■ Task ■
Word for word, reproduce each of the entries.

■ Dataset records ■
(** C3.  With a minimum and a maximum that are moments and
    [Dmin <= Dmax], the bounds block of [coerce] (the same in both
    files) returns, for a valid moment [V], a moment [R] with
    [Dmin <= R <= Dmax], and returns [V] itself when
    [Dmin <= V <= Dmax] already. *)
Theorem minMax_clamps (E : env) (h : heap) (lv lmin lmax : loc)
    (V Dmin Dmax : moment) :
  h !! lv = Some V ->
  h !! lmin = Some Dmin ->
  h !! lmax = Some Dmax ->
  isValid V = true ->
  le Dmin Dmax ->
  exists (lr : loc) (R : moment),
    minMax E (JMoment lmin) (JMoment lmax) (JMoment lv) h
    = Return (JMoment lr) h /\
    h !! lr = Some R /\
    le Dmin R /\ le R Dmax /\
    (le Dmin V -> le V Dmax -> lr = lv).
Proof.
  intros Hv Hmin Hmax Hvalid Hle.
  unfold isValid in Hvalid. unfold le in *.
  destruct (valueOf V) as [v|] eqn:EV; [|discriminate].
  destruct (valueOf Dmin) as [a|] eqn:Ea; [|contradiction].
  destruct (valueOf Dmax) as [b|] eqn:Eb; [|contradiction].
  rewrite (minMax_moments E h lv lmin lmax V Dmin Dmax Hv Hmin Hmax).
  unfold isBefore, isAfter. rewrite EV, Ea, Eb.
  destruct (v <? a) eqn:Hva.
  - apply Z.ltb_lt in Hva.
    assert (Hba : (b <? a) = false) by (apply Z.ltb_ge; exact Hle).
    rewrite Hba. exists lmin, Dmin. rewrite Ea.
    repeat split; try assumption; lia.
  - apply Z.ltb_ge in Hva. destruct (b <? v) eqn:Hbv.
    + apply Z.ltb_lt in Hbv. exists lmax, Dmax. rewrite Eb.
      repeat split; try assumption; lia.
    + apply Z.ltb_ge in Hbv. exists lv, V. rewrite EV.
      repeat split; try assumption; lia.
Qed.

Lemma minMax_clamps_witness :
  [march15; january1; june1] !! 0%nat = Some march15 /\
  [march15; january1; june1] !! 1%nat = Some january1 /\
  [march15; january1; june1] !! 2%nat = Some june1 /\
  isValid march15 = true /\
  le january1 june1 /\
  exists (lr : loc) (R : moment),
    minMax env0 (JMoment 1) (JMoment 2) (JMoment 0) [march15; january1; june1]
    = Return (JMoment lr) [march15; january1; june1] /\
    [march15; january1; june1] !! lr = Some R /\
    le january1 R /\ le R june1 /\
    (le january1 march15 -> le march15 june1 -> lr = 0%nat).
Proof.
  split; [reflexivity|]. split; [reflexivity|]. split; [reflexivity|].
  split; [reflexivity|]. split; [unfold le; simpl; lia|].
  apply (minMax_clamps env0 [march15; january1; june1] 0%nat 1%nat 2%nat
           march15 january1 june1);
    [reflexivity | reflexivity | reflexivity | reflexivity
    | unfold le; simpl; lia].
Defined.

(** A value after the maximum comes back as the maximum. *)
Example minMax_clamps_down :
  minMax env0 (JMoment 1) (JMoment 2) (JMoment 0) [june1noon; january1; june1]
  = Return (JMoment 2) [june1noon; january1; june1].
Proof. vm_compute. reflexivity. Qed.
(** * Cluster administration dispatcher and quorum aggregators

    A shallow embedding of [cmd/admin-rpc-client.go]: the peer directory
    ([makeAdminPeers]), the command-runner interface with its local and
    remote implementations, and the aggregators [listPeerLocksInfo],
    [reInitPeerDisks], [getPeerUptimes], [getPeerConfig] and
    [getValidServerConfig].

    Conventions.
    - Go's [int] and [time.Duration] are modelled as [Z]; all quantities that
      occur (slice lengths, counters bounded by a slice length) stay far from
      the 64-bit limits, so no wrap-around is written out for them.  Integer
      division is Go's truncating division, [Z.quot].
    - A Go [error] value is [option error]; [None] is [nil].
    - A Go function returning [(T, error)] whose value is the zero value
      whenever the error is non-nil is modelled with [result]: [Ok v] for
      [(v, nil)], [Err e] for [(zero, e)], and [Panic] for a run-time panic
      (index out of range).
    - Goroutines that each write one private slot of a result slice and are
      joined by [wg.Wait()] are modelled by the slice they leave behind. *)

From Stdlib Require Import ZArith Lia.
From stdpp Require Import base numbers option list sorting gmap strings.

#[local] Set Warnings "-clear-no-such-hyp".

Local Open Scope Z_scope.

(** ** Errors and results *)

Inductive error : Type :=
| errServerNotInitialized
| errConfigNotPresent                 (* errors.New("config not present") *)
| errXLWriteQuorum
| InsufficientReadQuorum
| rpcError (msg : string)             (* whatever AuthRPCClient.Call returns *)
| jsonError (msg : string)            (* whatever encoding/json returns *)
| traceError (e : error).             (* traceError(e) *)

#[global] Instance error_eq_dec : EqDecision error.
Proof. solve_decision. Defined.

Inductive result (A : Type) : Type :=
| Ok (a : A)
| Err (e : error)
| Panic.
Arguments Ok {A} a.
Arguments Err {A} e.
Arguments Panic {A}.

■ Answer space ■
(** C3.  With a minimum and a maximum that are moments and
    [Dmin <= Dmax], the bounds block of [coerce] (the same in both
    files) returns, for a valid moment [V], a moment [R] with
    [Dmin <= R <= Dmax], and returns [V] itself when
    [Dmin <= V <= Dmax] already. *)
Theorem minMax_clamps (E : env) (h : heap) (lv lmin lmax : loc)
    (V Dmin Dmax : moment) :
  h !! lv = Some V ->
  h !! lmin = Some Dmin ->
  h !! lmax = Some Dmax ->
  isValid V = true ->
  le Dmin Dmax ->
  exists (lr : loc) (R : moment),
    minMax E (JMoment lmin) (JMoment lmax) (JMoment lv) h
    = Return (JMoment lr) h /\
    h !! lr = Some R /\
    le Dmin R /\ le R Dmax /\
    (le Dmin V -> le V Dmax -> lr = lv).
Proof.
  intros Hv Hmin Hmax Hvalid Hle.
  unfold isValid in Hvalid. unfold le in *.
  destruct (valueOf V) as [v|] eqn:EV; [|discriminate].
  destruct (valueOf Dmin) as [a|] eqn:Ea; [|contradiction].
  destruct (valueOf Dmax) as [b|] eqn:Eb; [|contradiction].
  rewrite (minMax_moments E h lv lmin lmax V Dmin Dmax Hv Hmin Hmax).
  unfold isBefore, isAfter. rewrite EV, Ea, Eb.
  destruct (v <? a) eqn:Hva.
  - apply Z.ltb_lt in Hva.
    assert (Hba : (b <? a) = false) by (apply Z.ltb_ge; exact Hle).
    rewrite Hba. exists lmin, Dmin. rewrite Ea.
    repeat split; try assumption; lia.
  - apply Z.ltb_ge in Hva. destruct (b <? v) eqn:Hbv.
    + apply Z.ltb_lt in Hbv. exists lmax, Dmax. rewrite Eb.
      repeat split; try assumption; lia.
    + apply Z.ltb_ge in Hbv. exists lv, V. rewrite EV.
      repeat split; try assumption; lia.
Qed.

Lemma minMax_clamps_witness :
  [march15; january1; june1] !! 0%nat = Some march15 /\
  [march15; january1; june1] !! 1%nat = Some january1 /\
  [march15; january1; june1] !! 2%nat = Some june1 /\
  isValid march15 = true /\
  le january1 june1 /\
  exists (lr : loc) (R : moment),
    minMax env0 (JMoment 1) (JMoment 2) (JMoment 0) [march15; january1; june1]
    = Return (JMoment lr) [march15; january1; june1] /\
    [march15; january1; june1] !! lr = Some R /\
    le january1 R /\ le R june1 /\
    (le january1 march15 -> le march15 june1 -> lr = 0%nat).
Proof.
  split; [reflexivity|]. split; [reflexivity|]. split; [reflexivity|].
  split; [reflexivity|]. split; [unfold le; simpl; lia|].
  apply (minMax_clamps env0 [march15; january1; june1] 0%nat 1%nat 2%nat
           march15 january1 june1);
    [reflexivity | reflexivity | reflexivity | reflexivity
    | unfold le; simpl; lia].
Defined.

(** A value after the maximum comes back as the maximum. *)
Example minMax_clamps_down :
  minMax env0 (JMoment 1) (JMoment 2) (JMoment 0) [june1noon; january1; june1]
  = Return (JMoment 2) [june1noon; january1; june1].
Proof. vm_compute. reflexivity. Qed.
(** * Cluster administration dispatcher and quorum aggregators

    A shallow embedding of [cmd/admin-rpc-client.go]: the peer directory
    ([makeAdminPeers]), the command-runner interface with its local and
    remote implementations, and the aggregators [listPeerLocksInfo],
    [reInitPeerDisks], [getPeerUptimes], [getPeerConfig] and
    [getValidServerConfig].

    Conventions.
    - Go's [int] and [time.Duration] are modelled as [Z]; all quantities that
      occur (slice lengths, counters bounded by a slice length) stay far from
      the 64-bit limits, so no wrap-around is written out for them.  Integer
      division is Go's truncating division, [Z.quot].
    - A Go [error] value is [option error]; [None] is [nil].
    - A Go function returning [(T, error)] whose value is the zero value
      whenever the error is non-nil is modelled with [result]: [Ok v] for
      [(v, nil)], [Err e] for [(zero, e)], and [Panic] for a run-time panic
      (index out of range).
    - Goroutines that each write one private slot of a result slice and are
      joined by [wg.Wait()] are modelled by the slice they leave behind. *)

From Stdlib Require Import ZArith Lia.
From stdpp Require Import base numbers option list sorting gmap strings.

#[local] Set Warnings "-clear-no-such-hyp".

Local Open Scope Z_scope.

(** ** Errors and results *)

Inductive error : Type :=
| errServerNotInitialized
| errConfigNotPresent                 (* errors.New("config not present") *)
| errXLWriteQuorum
| InsufficientReadQuorum
| rpcError (msg : string)             (* whatever AuthRPCClient.Call returns *)
| jsonError (msg : string)            (* whatever encoding/json returns *)
| traceError (e : error).             (* traceError(e) *)

#[global] Instance error_eq_dec : EqDecision error.
Proof. solve_decision. Defined.

Inductive result (A : Type) : Type :=
| Ok (a : A)
| Err (e : error)
| Panic.
Arguments Ok {A} a.
Arguments Err {A} e.
Arguments Panic {A}.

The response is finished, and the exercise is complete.